In the records below, locate the line containing "echoed true (trace r) = [msg_git_missing]", then extract it and all following lines exactly, ending with the last line.

Records for this task
******************************

(** X10.  When the output of [gemini] neither starts nor ends with
    whitespace, the message passed to [click.echo] between the rules is that
    output itself, whitespace and line breaks inside it included; it reaches
    standard output unchanged when that is a terminal or the output has no
    escape character. *)
Theorem trimmed_suggestion_shown_unchanged (p out e : str) :
  In (EvRun (gemini_cmd p) None (Exited 0 out e)) (trace run) ->
  trimmed out ->
  (exists post pre,
      trace run =
      pre ++ [EvEcho false (nl ++ [10024%N] ++ lit " Suggested Commit Message "
                            ++ [10024%N]);
              EvEcho false (lit "---------------------------------");
              EvEcho false out;
              EvEcho false (lit "---------------------------------")] ++ post)
  /\ (forall tty, tty = true \/ ~ In esc out -> written tty out = out ++ nl).
Proof.
  intros H Ht. split; [|intros tty; apply written_unchanged].
  pose proof (strip_trimmed out Ht) as Hs. clear Ht.
  revert Hs H.
  run_cli; intros Hs H; pick_event H; no_clash.
  all: rewrite Hs; eexists; find_infix.
Qed.

(** X12.  Standard output stays empty when [gemini] is not resolvable;
    otherwise its first line is the progress line naming the target path,
    whatever happens afterwards. *)
Theorem progress_line_comes_first :
  if truthy (w_which W s (lit "gemini"))
  then exists rest,
      echoed false (trace run) = (lit "Analyzing repository at: " ++ path) :: rest
  else echoed false (trace run) = [].
Proof.
  run_cli; cbv [echoed flat_map Bool.eqb app]; try reflexivity.
  all: eexists; reflexivity.
Qed.

(** X13.  When [gemini] passed the lookup but starting it fails because the
    file is not found, the report on the error stream is the one that names
    git; the message about a missing gemini is not printed. *)
Theorem gemini_start_failure_blames_git (p : str) (cwd : option str) :
  In (EvRun (gemini_cmd p) cwd SpawnNotFound) (trace run) ->
  echoed true (trace run) =
    [lit "Error: 'git' command not found. Make sure Git is installed and in your PATH."]
  /\ val run = inl tt.
Proof.
  run_cli; intros H; pick_event H; cmd_clash.
  all: split; reflexivity.
Qed.

End More.

(** X9.  The candidate message is empty exactly when the text it is trimmed
    from consists of whitespace only. *)
Theorem strip_empty_iff_blank (out : str) :
  strip out = [] <-> all_space out = true.
Proof.
  split; [|apply strip_all_space].
  intros E. destruct (strip_spec out) as ((l & t & Ho & Hl & Ht) & _).
  rewrite E in Ho. cbn [app] in Ho. rewrite Ho.
  unfold all_space in *. rewrite forallb_app. now rewrite Hl, Ht.
Qed.

(** X11.  The prompt determines the diff it was built from: two different
    staged diffs never give the same prompt. *)
Theorem prompt_injective (d1 d2 : str) : prompt d1 = prompt d2 -> d1 = d2.
Proof.
  unfold prompt. intros H.
  do 4 apply app_inv_head in H.
  now apply app_inv_tail in H.
Qed.

Lemma uncaught_exceptions_leave_cli_witness :
  let r := cli scripted repo_path garbled_commit in
  val r = inr UnicodeDecodeError
  /\ exit_status r = 1%Z
  /\ echoed true (trace r) = [].
Proof.
  intros r.
  destruct (uncaught_exceptions_leave_cli scripted garbled_commit repo_path)
    as (H & _).
  destruct (H (EvRun [lit "git"; lit "commit"; lit "-m";
                      lit "Fix off-by-one in parser"]
                 (Some repo_path) (Undecodable 1))
              UnicodeDecodeError eq_refl)
    as (_ & Hv & Hx & He).
  - in_trace.
  - repeat split; trivial.
Defined.


Lemma commit_only_after_confirmation_witness :
  let r := cli scripted repo_path (staged suggestion ReplyYes committed) in
  exists git_diff out e rep,
    (rep = ReplyYes \/ rep = ReplyBare)
    /\ [lit "git"; lit "commit"; lit "-m"; lit "Fix off-by-one in parser"]
       = [lit "git"; lit "commit"; lit "-m"; strip out]
    /\ In (EvRun [lit "gemini"; lit "chat"; prompt git_diff] None
             (Exited 0 out e)) (trace r).
Proof.
  intros r.
  destruct (commit_only_after_confirmation scripted
              (staged suggestion ReplyYes committed) repo_path
              [lit "git"; lit "commit"; lit "-m"; lit "Fix off-by-one in parser"]
              (Some repo_path) committed)
    as (d & out & e & rep & post & Hrep & Hcmd & _ & Hin & _).
  - in_trace.
  - reflexivity.
  - exists d, out, e, rep. repeat split; assumption.
Defined.

Lemma gemini_failure_echoes_whole_prompt_witness :
  let r := cli scripted repo_path (staged gemini_quota ReplyYes committed) in
  In (EvEcho true (lit "Command: gemini chat " ++ prompt sample_diff)) (trace r).
Proof.
  intros r.
  destruct (gemini_failure_echoes_whole_prompt scripted
              (staged gemini_quota ReplyYes committed) repo_path
              (prompt sample_diff) None 1%Z [] (lit "quota exceeded"))
    as (d & e & _ & _ & _ & _).
  - in_trace.
  - discriminate.
  - in_trace.
Defined.

Lemma confirmation_follows_display_witness :
  let r := cli scripted repo_path (staged suggestion ReplyNo committed) in
  exists p out e post pre,
    trace r =
    pre ++ [EvRun (gemini_cmd p) None (Exited 0 out e);
            EvEcho false msg_suggested; EvEcho false msg_rule;
            EvEcho false (strip out); EvEcho false msg_rule;
            EvConfirm msg_confirm true ReplyNo] ++ post.
Proof.
  intros r.
  assert (H : In (EvConfirm msg_confirm true ReplyNo) (trace r)) by in_trace.
  exact (proj2 (proj2 (confirmation_follows_display scripted _ repo_path
                         _ _ _ H))).
Defined.

Lemma success_report_only_after_commit_witness :
  let r := cli scripted repo_path (staged suggestion ReplyBare committed) in
  exists m o e,
    In (EvRun [lit "git"; lit "commit"; lit "-m"; m] (Some repo_path)
          (Exited 0 o e)) (trace r).
Proof.
  intros r.
  apply (success_report_only_after_commit scripted
           (staged suggestion ReplyBare committed) repo_path).
  in_trace.
Defined.

Lemma trimmed_suggestion_shown_unchanged_witness :
  let r := cli scripted repo_path
             (staged (Exited 0 two_line_message []) ReplyYes committed) in
  (exists post pre,
      trace r =
      pre ++ [EvEcho false (nl ++ [10024%N] ++ lit " Suggested Commit Message "
                            ++ [10024%N]);
              EvEcho false (lit "---------------------------------");
              EvEcho false two_line_message;
              EvEcho false (lit "---------------------------------")] ++ post)
  /\ (forall tty, written tty two_line_message = two_line_message ++ nl).
Proof.
  intros r.
  destruct (trimmed_suggestion_shown_unchanged scripted
              (staged (Exited 0 two_line_message []) ReplyYes committed)
              repo_path (prompt sample_diff) two_line_message [])
    as (Ht & Hw).
  - in_trace.
  - apply trimmed_ends. vm_compute. split; reflexivity.
  - split; [exact Ht|]. intros tty. apply Hw. right.
    vm_compute. intuition discriminate.
Defined.

Lemma prompt_injective_witness : sample_diff = sample_diff.
Proof.
  apply (prompt_injective sample_diff sample_diff). reflexivity.
Defined.

Lemma gemini_start_failure_blames_git_witness :
  let r := cli scripted repo_path gemini_vanished in
  echoed true (trace r) = [msg_git_missing] /\ val r = inl tt.
Proof.
  intros r.
  apply (gemini_start_failure_blames_git scripted gemini_vanished repo_path
           (prompt sample_diff) None).
  in_trace.
Defined.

******************************

Output of the exercise
  echoed true (trace r) = [msg_git_missing] /\ val r = inl tt.
Proof.
  intros r.
  apply (gemini_start_failure_blames_git scripted gemini_vanished repo_path
           (prompt sample_diff) None).
  in_trace.
Defined.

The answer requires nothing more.